Smith likes to think about the reader who loves her books. A troubled teenager wrote her that she reads and re-reads Smith’s first book, “Baygirl”, when she feels like she might self-harm. She connects with the main character and feels she isn’t alone, she told Smith. In “Baygirl”, 16-year-old Kit Ryan’s fisherman father is an alcoholic who loses his job during the 1992 cod fishing moratorium. The family moves from its small village to St. John’s where Kit is ridiculed for her accent and small-town origins. She struggles to find her way, finding friends who help her see beyond her unhappiness.

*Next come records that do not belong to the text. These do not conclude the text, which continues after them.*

(** ** The theorems *)

(** [vfs_path_valid] accepts exactly the canonical absolute paths of at most
    127 bytes: the root, and the joins of non-empty components of printable
    characters without slash or backslash, none of them "." or "..". *)
Theorem vfs_path_valid_exact (path : list Z) (Hpath : Forall (fun c => c <> 0) path) :
  vfs_path_valid path = true <->
  str_length path < UTAMO_VFS_PATH_MAX /\ (path = [SLASH] \/ exists parts, parts <> [] /\ Forall component parts /\ path = join parts).
Proof. by apply path_valid_spec. Qed.

Lemma vfs_path_valid_exact_witness :
  Forall (fun c => c <> 0) [47; 98] /\
  (vfs_path_valid [47; 98] = true <->
   str_length [47; 98] < UTAMO_VFS_PATH_MAX /\ ([47; 98] = [SLASH] \/ exists parts, parts <> [] /\ Forall component parts /\ [47; 98] = join parts)).
Proof.
  assert (Forall (fun c => c <> 0) [47; 98]) as Hz by (repeat constructor; lia). split; [exact Hz|]. apply (vfs_path_valid_exact [47; 98] Hz).
Defined.

(** C27. The import of an archive ends, and the name space stays a tree.  For any
    bytes, the step bound of the parser's loop suffices: within it an archive is
    accepted or refused.  A refused one leaves no file system.  After an accepted
    one has been mounted as the root, and any trees have been offered as further
    mounts, all nodes together have valid and unique paths and a directory as
    parent; lookup finds exactly the node with the path; and the file data of
    the archive lies inside the archive. *)
Theorem vfs_namespace_consistent (mem : memory) (image size : Z) (trees : list ramfs) (Hsize : 0 <= size) :
  (size <= UTAMO_INITRAMFS_LIMIT -> parse mem image size <> OutOfSteps) /\
  let (fs, ok) := ramfs_import (MkRamfs [] false) mem image size in
  if ok then
    image <> 0 /\ size <= UTAMO_INITRAMFS_LIMIT /\ parse mem image size = Parsed (fs_nodes fs) /\
    let v := foldl (fun v t => fst (vfs_mount_subtree v t)) (fst (vfs_mount_root (MkVfs false []) fs)) trees in
    tree_wf (all_nodes v) /\ mount_count v <= 4 /\ Forall (data_inside image size) (fs_nodes fs) /\
    forall path n, vfs_path_valid path = true -> vfs_lookup v path = Some n <-> n ∈ all_nodes v /\ nd_path n = path
  else fs = MkRamfs [] false /\ (image = 0 \/ UTAMO_INITRAMFS_LIMIT < size \/ parse mem image size = Refused).
Proof.
  assert (size <= UTAMO_INITRAMFS_LIMIT -> parse mem image size <> OutOfSteps) as Hend.
  { intros Hlim. apply (parse_fuel mem image size ltac:(lia) (S (Z.to_nat (size / 110))) (S (Z.to_nat (size / 110)))); rewrite ?Z.sub_0_r; lia. }
  split; [done|]. pose proof (import_spec mem image size) as Hi. pose proof (import_refused mem image size) as Hr.
  destruct (ramfs_import (MkRamfs [] false) mem image size) as [fs [|]]; [|by apply Hr]. destruct (Hi fs Hsize eq_refl) as (Himg & Hlim & Hready & Hparse & Htree & Hcount & Hdata).
  split_and!; [done|done|done|]. intros v. pose proof (mounted_wf fs trees Hready Htree Hcount) as [Hwf Hroot]. fold v in Hwf, Hroot.
  pose proof (vw_tree _ Hwf) as Ht. rewrite Hroot in Ht. split_and!; [done|apply Hwf|done|by intros; apply vfs_lookup_spec].
Qed.

(** Listing is exact: counting up from zero, [vfs_child] returns every node
    whose directory is the given one, each exactly once, and no other. *)
Theorem vfs_listing_exact (v : vfs_state) (d : vfs_node) (Hwf : vfs_wf v) (Hd : d ∈ all_nodes v) (Hdir : nd_type d = UTAMO_VFS_DIRECTORY)
    (Hstr : Forall (fun n => Forall (fun c => c <> 0) (nd_path n)) (all_nodes v)) :
  (forall n, n ∈ all_nodes v -> nd_path n <> [SLASH] ->
     (exists i, 0 <= i /\ vfs_child v (nd_path d) i = Some n) <-> dirname (nd_path n) = nd_path d) /\
  (forall i j n, 0 <= i -> 0 <= j -> vfs_child v (nd_path d) i = Some n -> vfs_child v (nd_path d) j = Some n -> i = j).
Proof.
  assert (vs_root v = true) as Hr.
  { destruct (vs_root v) eqn:E; [done|]. pose proof (vw_tree _ Hwf) as Ht. rewrite E in Ht. unfold all_nodes in Hd. rewrite Ht in Hd. by apply elem_of_nil in Hd. }
  pose proof (vw_tree _ Hwf) as Ht. rewrite Hr in Ht. pose proof (tw_valid _ Ht d Hd) as Hvd.
  assert (forall i, vfs_child v (nd_path d) i = filter (fun n => is_child (nd_path d) (nd_path n) = true) (all_nodes v) !! Z.to_nat i) as Hc.
  { intros i. unfold vfs_child. rewrite (proj2 (vfs_lookup_spec v (nd_path d) d Hwf Hvd)) by done. rewrite Hdir. cbn [negb Z.eqb Pos.eqb].
    apply child_mounts_filter. }
  split.
  - intros n Hn Hnr. rewrite <-(is_child_dirname (nd_path d) (nd_path n)); [|by eapply Forall_forall in Hstr..|done|by apply (tw_valid _ Ht)|done].
    split.
    + intros (i & _ & E). rewrite Hc in E. by apply list_elem_of_lookup_2, list_elem_of_filter in E as [? _].
    + intros E. assert (n ∈ filter (fun n => is_child (nd_path d) (nd_path n) = true) (all_nodes v)) as [i Hi]%list_elem_of_lookup
        by (by apply list_elem_of_filter). exists (Z.of_nat i). split; [lia|]. by rewrite Hc, Nat2Z.id.
  - intros i j n Hi Hj Ei Ej. rewrite Hc in Ei, Ej. assert (NoDup (all_nodes v)) as Hnd by (eapply NoDup_fmap_1; apply Ht).
    pose proof (NoDup_lookup _ _ _ _ (NoDup_filter _ _ Hnd) Ei Ej). lia.
Qed.

(** Reads are sequential: a freshly opened file read with any sequence of
    buffer sizes yields consecutive pieces whose concatenation is the
    beginning of the file, all of it once the sizes add up to the file size. *)
Theorem vfs_read_sequential (mem : memory) (v : vfs_state) (path : list Z) (file : vfs_file) (chunks : list Z)
    (Hopen : vfs_open v path (MkFile None 0) = (file, true)) (Hchunks : Forall (fun b => u64_ok b) chunks)
    (Hsizes : Forall (fun n => u64_ok (nd_size n)) (all_nodes v)) :
  exists node, node ∈ all_nodes v /\ nd_path node = path /\ nd_type node = UTAMO_VFS_FILE /\
    let n := Z.min (foldr Z.add 0 chunks) (nd_size node) in
    read_chunks mem file chunks = Some (MkFile (Some node) n, mem <$> seqZ (nd_data node) n).
Proof.
  unfold vfs_open in Hopen. cbn [vf_node] in Hopen. destruct (vfs_lookup v path) as [node|] eqn:El; [|done].
  destruct (Z.eqb_spec (nd_type node) UTAMO_VFS_FILE) as [Ht|]; cbn [negb] in Hopen; [|done]. injection Hopen as <-.
  apply lookup_mounts_some in El as [Hin Hp]. exists node. split_and!; try done. cbv zeta.
  assert (u64_ok (nd_size node)) as Hs by (by eapply Forall_forall in Hsizes).
  rewrite (read_chunks_spec mem node Hs chunks 0 Hchunks) by (unfold u64_ok in Hs; lia). by rewrite Z.sub_0_r, Z.add_0_l, Z.add_0_r.
Qed.

(** ** A concrete archive and a second tree *)

Definition ex_hex (value : Z) : list Z :=
  (fun i => let d := Z.shiftr value (4 * (7 - i)) mod 16 in if d <? 10 then 48 + d else 87 + d) <$> seqZ 0 8.
Definition ex_pad (l : list Z) : list Z := l ++ replicate (Z.to_nat ((- Z.of_nat (length l)) mod 4)) 0.
Definition ex_entry (mode nlink : Z) (name data : list Z) : list Z :=
  ex_pad (ex_pad (MAGIC ++ mjoin (ex_hex <$> [0; mode; 0; 0; nlink; 0; Z.of_nat (length data); 0; 0; 0; 0; Z.of_nat (length name) + 1; 0])
    ++ name ++ [0]) ++ data).
Definition ex_archive : list Z :=
  ex_entry 0x41ed 2 [98] [] ++ ex_entry 0x81a4 1 [98; 47; 97] [104; 105; 33] ++ ex_entry 0 0 [84; 82; 65; 73; 76; 69; 82; 33; 33; 33] [].
Definition ex_archive_mem : memory := fun x => arr_get ex_archive (x - 4096).
Definition ex_archive_size : Z := Z.of_nat (length ex_archive).
Definition ex_ramfs : ramfs := fst (ramfs_import (MkRamfs [] false) ex_archive_mem 4096 ex_archive_size).
Definition ex_tree : ramfs :=
  MkRamfs [MkNode [47; 100] 0 0 UTAMO_VFS_DIRECTORY 0; MkNode [47; 100; 47; 102] 1 1 UTAMO_VFS_FILE 0] true.
Definition ex_vfs : vfs_state :=
  foldl (fun v t => fst (vfs_mount_subtree v t)) (fst (vfs_mount_root (MkVfs false []) ex_ramfs)) [ex_tree].

Lemma ex_import : ramfs_import (MkRamfs [] false) ex_archive_mem 4096 ex_archive_size = (ex_ramfs, true).
Proof. vm_compute. reflexivity. Qed.

Lemma ex_vfs_wf : vfs_wf ex_vfs.
Proof.
  destruct (import_spec ex_archive_mem 4096 ex_archive_size ex_ramfs ltac:(vm_compute; discriminate) ex_import) as (_ & _ & _ & _ & Ht & _).
  apply mount_all_wf, mount_root_wf; [by constructor|done].
Qed.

Another reader told Smith that her picture book, “The Phone Booth in Mr. Hirota’s Garden”, helped with the grief they felt over the death of their father due to COVID. The story features Makio, a boy in Japan who loses his father in a tsunami. His neighbour builds a phone booth on a hill, giving Makio and others an opportunity to feel close to and talk to those they’d lost. The story is reminiscent of a real-life phone booth built by a Japanese man to help him cope with the death of his cousin in 2010. When a tsunami struck his coastal town, mourners used his disconnected phone to help them too. Smith asked the man for permission to use his idea in a story. Smith’s ability to make people feel and to laugh no matter how tough things are is a gift, says Nan Forler, a fellow children’s author, close friend and neighbour.
Forler, Smith and children’s author Kathy Stinson of Rockwood are longtime writing buddies who listen to each other’s ideas and critique each other’s writing. They all met at a writing workshop held by Stinson at Waterloo Public Library more than two decades ago. “Heather is one of the funniest people I know,” says Forler, whose picture book, “Rodney Was a Tortoise”, was recently published. “She has a self-deprecating humour, sharp and irreverent,” she says. “She has a lot of compassion for her characters” and her characters’ dialogue is right on. Smith is one of the “Canadian kid lit royalty. She’s also very humble. She wins awards and contracts and we find out through social media,” Forler says. Smith writes every day, taking breaks to work on a puzzle with her son or have a cup of tea. She’s had at least one book published a year in the last five years and she’s now working on more novels for which she has book deals. A new picture book is coming out in June and two more are forthcoming.
These days, Smith could use a fix of Newfoundland but the pandemic has kept her from visiting family for two years. She hopes she’ll see them soon and she loves to meet up with fellow Newfoundlanders who “chat the ear off me.” It’s makes her happy and energized, not to mention that it gives her tons of ideas. “I say, ‘OK, keep talking,’” she says with a laugh.